Swn Word: Tom Anderson, Rhys Thomas, Rachel Trezise and Susie Wild at The Vulcan

If the developers had had their way, this literary outpost of the citywide Swn musical festival wouldn’t be possible. But The Vulcan pub, a Cardiff landmark since 1853, thanks to a high-profile campaign, is safe – at least for three years – from demolition that would see a multi-storey car park take its place.

Curated by John Williams, author of the Cardiff trilogy and co-organiser of the Laugharne Weekend, this event brought together four of Wales’ outstanding young writers for a relaxed early evening of heavy drinking, light discussion and lively reading.

The informal question-and-answer session that followed brought into focus two of the only similarities that allow us to group this seemingly eclectic group of writers together: they all write – in one way or another – about youth, and despite being Welsh or long-term residents of Wales, none feels the need to necessarily write about Wales. One questioner was determined to bracket the writers into a kind of global ‘Generation Y’; perhaps Rachel Trezise summed up all of the writers’ responses to this when she said, ‘You write for yourself and you write what you know. You don’t write with a target market in mind.’

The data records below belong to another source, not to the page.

(** C3 (as the code has it). For a collection that is not empty and whose
    fields hold no quote, no line break and, in company, role and notes,
    none of the characters [sanitizeInput] rewrites, importing the
    exported text into an empty store gives records with the same eight
    fields, in the opposite order. *)
Theorem export_import_reverses (source target : World) :
  jobs (app source) <> [] ->
  Forall (fun job => exportable job = true) (jobs (app source)) ->
  jobs (app target) = [] ->
  exists text,
    exportToCSV source = Some text
    /\ map content (jobs (app (fst (importFromCSV text target))))
       = rev (map content (jobs (app source))).
Proof.
  intros Hne Hok Hempty. unfold exportToCSV.
  destruct (jobs (app source)) as [|job js]; [congruence|].
  exists (csvContent (job :: js)). split; [reflexivity|].
  unfold importFromCSV. rewrite (export_lines _ Hok). cbn [map].
  change (rowText (csvRow job) :: map (fun job => rowText (csvRow job)) js)
    with (map (fun job => rowText (csvRow job)) (job :: js)).
  pose proof (import_rows (job :: js) target 0 Hok) as Hrows.
  destruct (fold_left _ _ (target, 0)) as [w' imported].
  cbn [fst] in *. rewrite Hrows, Hempty. cbn [map]. now rewrite app_nil_r.
Qed.

Lemma export_import_reverses_witness :
  exists text,
    exportToCSV Sample.stocked = Some text
    /\ map content (jobs (app (fst (importFromCSV text Sample.fresh))))
       = rev (map content (jobs (app Sample.stocked))).
Proof.
  apply (export_import_reverses Sample.stocked Sample.fresh).
  - discriminate.
  - repeat constructor.
  - reflexivity.
Defined.

(* ================================================================== *)
(** ** Calendar: days, dates and their text *)
(* ================================================================== *)

Section Calendar.
Local Open Scope Z_scope.

(** Inside an era, [MakeDay] undoes [civilInEra]; month and day of the
    month are in range and the year is one of the era. *)
Lemma civilInEra_spec era doe : 0 <= doe < 146097 ->
  let '(y, m, d) := Js.civilInEra era doe in
  Js.MakeDay y m d = doe + era * 146097 - 719468
  /\ 1 <= m <= 12 /\ 1 <= d <= 31
  /\ 400 * era <= y <= 400 * era + 400.
Proof.
  intros H. unfold Js.civilInEra, Js.MakeDay, Js.daysFromCivil.
  remember ((doe - doe / 1460 + doe / 36524 - doe / 146096) / 365) as yoe eqn:Eyoe.
  remember (doe - (365 * yoe + yoe / 4 - yoe / 100)) as doy eqn:Edoy.
  remember ((5 * doy + 2) / 153) as mp eqn:Emp.
  assert (Hyoe : 0 <= yoe <= 399) by (subst yoe; div_lia).
  assert (Hdoy : 0 <= doy <= 365) by (subst doy yoe; div_lia).
  assert (Hmp : 0 <= mp <= 11) by (subst mp; div_lia).
  destruct (Z.ltb_spec mp 10) as [Hlt|Hge].
  - destruct (Z.leb_spec (mp + 3) 2) as [Hm|Hm]; [lia|].
    destruct (Z.ltb_spec 2 (mp + 3)); [|lia].
    replace (mp + 3 - 3) with mp by lia.
    replace ((yoe + era * 400) / 400) with era by div_lia.
    div_lia.
  - destruct (Z.leb_spec (mp - 9) 2) as [Hm|Hm]; [|lia].
    destruct (Z.ltb_spec 2 (mp - 9)); [lia|].
    replace (mp - 9 + 9) with mp by lia.
    replace ((yoe + era * 400 + 1 - 1) / 400) with era by div_lia.
    div_lia.
Qed.

(** [MakeDay] undoes [civilFromDays]. *)
Lemma civilFromDays_spec z :
  let '(y, m, d) := Js.civilFromDays z in
  Js.MakeDay y m d = z
  /\ 1 <= m <= 12 /\ 1 <= d <= 31
  /\ 400 * ((z + 719468) / 146097) <= y <= 400 * ((z + 719468) / 146097) + 400.
Proof.
  unfold Js.civilFromDays.
  pose proof (civilInEra_spec ((z + 719468) / 146097)
                (z + 719468 - (z + 719468) / 146097 * 146097)) as H.
  destruct (Js.civilInEra _ _) as [[y m] d].
  destruct H as (H1 & H2 & H3 & H4); [div_lia|].
  repeat split; try lia.
Qed.

Lemma MakeDay_shift y m d k : Js.MakeDay y m (d - k) = Js.MakeDay y m d - k.
Proof. unfold Js.MakeDay. lia. Qed.

(** Where the offset never changes, [d.setDate(d.getDate() - k)] moves the
    date back by [k] days of 24 hours. *)
Lemma setDate_constant (z : Js.Zone) (c t k : Z) :
  constantOffset z c ->
  Js.setDate z t (Js.getDate z t - k) = t - k * Js.msPerDay.
Proof.
  intros Hz. unfold Js.setDate, Js.getDate, Js.LocalTime, Js.UTC.
  destruct (Hz t) as [-> _].
  pose proof (civilFromDays_spec (Js.Day (t + c))) as H.
  destruct (Js.civilFromDays (Js.Day (t + c))) as [[y m] d].
  destruct H as (H & _). rewrite MakeDay_shift, H.
  destruct (Hz (Js.MakeDate (Js.Day (t + c) - k) (Js.TimeWithinDay (t + c))))
    as [_ ->].
  unfold Js.MakeDate, Js.Day, Js.TimeWithinDay, Js.msPerDay. div_lia.
Qed.

End Calendar.

Lemma append_inj (a b x y : string) :
  String.length a = String.length b ->
  (a ++ x)%string = (b ++ y)%string -> a = b /\ x = y.
Proof.
  revert b. induction a as [|c a IH]; intros [|d b] Hlen H;
    try discriminate Hlen.
  - auto.
  - cbn [append] in H. injection H as Hc H. injection Hlen as Hlen.
    destruct (IH b Hlen H) as [-> ->]. subst. auto.
Qed.

Lemma String_inj (c c' : ascii) (s s' : string) :
  String c s = String c' s' -> c = c' /\ s = s'.
Proof. intros H. injection H as -> ->. auto. Qed.

Section Formatting.
Local Open Scope Z_scope.

Lemma length_pad (k : nat) (n : Z) : String.length (Js.pad k n) = k.
Proof.
  revert n. induction k as [|k IH]; intros n; [reflexivity|].
  cbn [Js.pad]. rewrite length_append, IH. simpl. lia.
Qed.

Lemma digitChar_inj (a b : Z) :
  0 <= a <= 9 -> 0 <= b <= 9 -> Js.digitChar a = Js.digitChar b -> a = b.
Proof.
  intros Ha Hb H. unfold Js.digitChar, Js.chr in H.
  apply (f_equal N_of_ascii) in H.
  rewrite !N_ascii_embedding in H by lia. lia.
Qed.

Lemma pad_inj (k : nat) (n n' : Z) :
  0 <= n < 10 ^ Z.of_nat k -> 0 <= n' < 10 ^ Z.of_nat k ->
  Js.pad k n = Js.pad k n' -> n = n'.
Proof.
  revert n n'. induction k as [|k IH]; intros n n' Hn Hn' H.
  - simpl in *. lia.
  - rewrite Nat2Z.inj_succ, Z.pow_succ_r in Hn, Hn' by lia.
    cbn [Js.pad] in H.
    apply append_inj in H; [|now rewrite !length_pad].
    destruct H as [Hhi Hlo]. injection Hlo as Hlo.
    apply digitChar_inj in Hlo; [|div_lia|div_lia].
    apply IH in Hhi; [|div_lia|div_lia].
    div_lia.
Qed.

Lemma length_yearString (y : Z) :
  String.length (Js.yearString y) = if (0 <=? y) && (y <=? 9999) then 4%nat else 7%nat.
Proof.
  unfold Js.yearString.
  destruct ((0 <=? y) && (y <=? 9999)); [apply length_pad|].
  destruct (y <? 0); cbn [String.length]; now rewrite length_pad.
Qed.

Lemma yearString_inj (y y' : Z) :
  Z.abs y < 1000000 -> Z.abs y' < 1000000 ->
  Js.yearString y = Js.yearString y' -> y = y'.
Proof.
  intros Hy Hy' H.
  pose proof (f_equal String.length H) as Hlen.
  rewrite !length_yearString in Hlen.
  unfold Js.yearString in H.
  destruct ((0 <=? y) && (y <=? 9999)) eqn:E;
    destruct ((0 <=? y') && (y' <=? 9999)) eqn:E'; try discriminate Hlen.
  - apply andb_prop in E, E'. apply pad_inj in H; [exact H|lia|lia].
  - apply andb_false_iff in E, E'.
    destruct (Z.ltb_spec y 0) as [Hneg|Hpos], (Z.ltb_spec y' 0) as [Hneg'|Hpos'];
      apply String_inj in H; destruct H as [Hsign H];
      try (vm_compute in Hsign; discriminate Hsign);
      apply pad_inj in H; lia.
Qed.

Lemma dateString_inj (y m d y' m' d' : Z) :
  Z.abs y < 1000000 -> Z.abs y' < 1000000 ->
  0 <= m < 100 -> 0 <= m' < 100 -> 0 <= d < 100 -> 0 <= d' < 100 ->
  dateString y m d = dateString y' m' d' -> (y, m, d) = (y', m', d').
Proof.
  intros Hy Hy' Hm Hm' Hd Hd' H. unfold dateString in H.
  assert (Hlen : String.length (Js.yearString y) = String.length (Js.yearString y')).
  { apply (f_equal String.length) in H.
    rewrite !length_append, !length_pad in H. cbn [String.length] in H. lia. }
  apply append_inj in H; [|exact Hlen]. destruct H as [Hyear H].
  apply yearString_inj in Hyear; [|lia|lia].
  cbn [append] in H. apply String_inj in H. destruct H as [_ H].
  apply append_inj in H; [|now rewrite !length_pad]. destruct H as [Hmonth H].
  apply pad_inj in Hmonth; [|simpl; lia|simpl; lia].
  apply String_inj in H. destruct H as [_ H].
  apply pad_inj in H; [|simpl; lia|simpl; lia].
  now subst.
Qed.

(** Two time values with the same date text are on the same day. *)
Lemma isoDate_inj (a b : Z) :
  Z.abs a <= 2 * maxTime -> Z.abs b <= 2 * maxTime ->
  Js.isoDate a = Js.isoDate b -> Js.Day a = Js.Day b.
Proof.
  intros Ha Hb H. unfold Js.isoDate in H.
  pose proof (civilFromDays_spec (Js.Day a)) as Sa.
  pose proof (civilFromDays_spec (Js.Day b)) as Sb.
  destruct (Js.civilFromDays (Js.Day a)) as [[y m] d].
  destruct (Js.civilFromDays (Js.Day b)) as [[y' m'] d'].
  destruct Sa as (Ea & Hm & Hd & Hy). destruct Sb as (Eb & Hm' & Hd' & Hy').
  assert (Hra : -200000001 <= Js.Day a <= 200000001)
    by (unfold Js.Day, Js.msPerDay, maxTime in *; div_lia).
  assert (Hrb : -200000001 <= Js.Day b <= 200000001)
    by (unfold Js.Day, Js.msPerDay, maxTime in *; div_lia).
  apply dateString_inj in H; try lia; try div_lia.
  injection H as -> -> ->. congruence.
Qed.

End Formatting.

Lemma countdown_map (f : nat -> nat) (n : nat) :
  f 0 = 1 -> (forall i, 1 <= i <= n -> f i = 0) ->
  map f (countdown n) = repeat 0 n ++ [1].
Proof.
  intros H0 H. induction n as [|n IH].
  - simpl. now rewrite H0.
  - change (f (S n) :: map f (countdown n) = 0 :: (repeat 0 n ++ [1])).
    rewrite (H (S n)) by lia. f_equal.
    apply IH. intros i Hi. apply H. lia.
Qed.

Lemma daysAgo_constant (w : World) (c : Z) (i : nat) :
  constantOffset (zone w) c ->
  daysAgo w i = (now w - Z.of_nat i * Js.msPerDay)%Z.
Proof. intros H. unfold daysAgo. now apply setDate_constant with (c := c). Qed.

Lemma countOf_single (k k' : string) :
  countOf [(k, 1)] k' = if String.eqb k k' then 1 else 0.
Proof. unfold countOf. cbn [Js.prop]. now destruct (String.eqb k k'). Qed.

(* ================================================================== *)
(** ** Analytics: the 30-day trend *)
(* ================================================================== *)

(** Where the offset of local time never changes, a collection of one
    record dated the (UTC) day it is gives 29 zeros and then a one. *)
Lemma calculateTrend_today (w : World) (job : Job) (t c : Z) :
  jobs (app w) = [job] ->
  constantOffset (zone w) c ->
  (Z.abs (now w) <= maxTime)%Z ->
  Js.parseDate (applicationDate job) = Some t ->
  Js.Day t = Js.Day (now w) ->
  snd (calculateTrend w) = repeat 0 29 ++ [1].
Proof.
  intros Hjobs Hzone Hnow Hparse Hday.
  unfold calculateTrend. cbn [snd]. rewrite Hjobs.
  assert (Hgroup : groupByDate (daysAgo w 30) [job] = [(Js.isoDate t, 1)]).
  { unfold groupByDate. cbn [fold_left]. rewrite Hparse.
    rewrite (daysAgo_constant w c 30 Hzone). cbn [Js.geq].
    destruct (Z.leb_spec (now w - Z.of_nat 30 * Js.msPerDay) t) as [_|Hlt].
    - reflexivity.
    - exfalso. unfold Js.Day, Js.msPerDay in *. div_lia. }
  rewrite Hgroup. apply countdown_map.
  - rewrite countOf_single, (daysAgo_constant w c 0 Hzone).
    replace (now w - Z.of_nat 0 * Js.msPerDay)%Z with (now w) by lia.
    unfold Js.isoDate. rewrite Hday. now rewrite String.eqb_refl.
  - intros i Hi. rewrite countOf_single, (daysAgo_constant w c i Hzone).
    destruct (String.eqb_spec (Js.isoDate t)
                (Js.isoDate (now w - Z.of_nat i * Js.msPerDay))) as [E|_];
      [|reflexivity].
    exfalso. apply isoDate_inj in E.
    + unfold Js.Day, Js.msPerDay in *. div_lia.
    + unfold Js.Day, Js.msPerDay, maxTime in *. div_lia.
    + unfold Js.msPerDay, maxTime in *. lia.
Qed.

For travel writer Tom Anderson, whose second book Chasing Dean was compared by The Times to Jack Kerouac, it is a case of broadening his audience. Jokingly, he admitted, he had the surfing fraternity ‘pretty much in the bag’. Both Chasing Dean and Riding the Magic Carpet concern quests to find the perfect wave; where Dean is different is in the way it is set against the moral quandary of surfing waves caused by a hurricane which elsewhere is destroying homes and taking lives.

There was also a watery feel to Susie Wild’s dramatic reading of Aquatic Life, a slice-of-life story set in and around a bath, taken from her forthcoming collection. Between these two, Dylan Thomas Prize winner Rachel Trezise read from Dial M For Merthyr, her ‘rockumentary’ recounting her experiences on the road with Midasuno and Rhys Thomas read from The Suicide Club, his novel set in a world of teenage disaffection narrated by Craig Bartlett-Taylor, a latter day Holden Caulfield.

John Williams edited a collection of new writing from Wales a few years ago called Wales Half Welsh and in the introduction talks about how it was ‘in the back room of the Vulcan, a time warp of a pub where it’s for ever 1975 and the Brains beers are cheap and the toilets are outside in the rain’ that he realised ‘[he] didn’t know what a literary scene was but it seemed as if, here in Cardiff, we were stumbling on one.’ That day, Williams was accompanied by a slightly older generation of writers: Desmond Barry, Niall Griffiths, Lloyd Robson. It’s a sign of a healthy literary culture, surely, that just a few years later, Williams can assemble an equally impressive line up from Wales’ next generation of literary stars. And it’s even better that, just opposite the brand new Atrium building – ‘centre for creative and cultural industries’ – there still stands a pub where the toilets are outside, and when you come in from the dark and the drizzle, it might as well be 1875.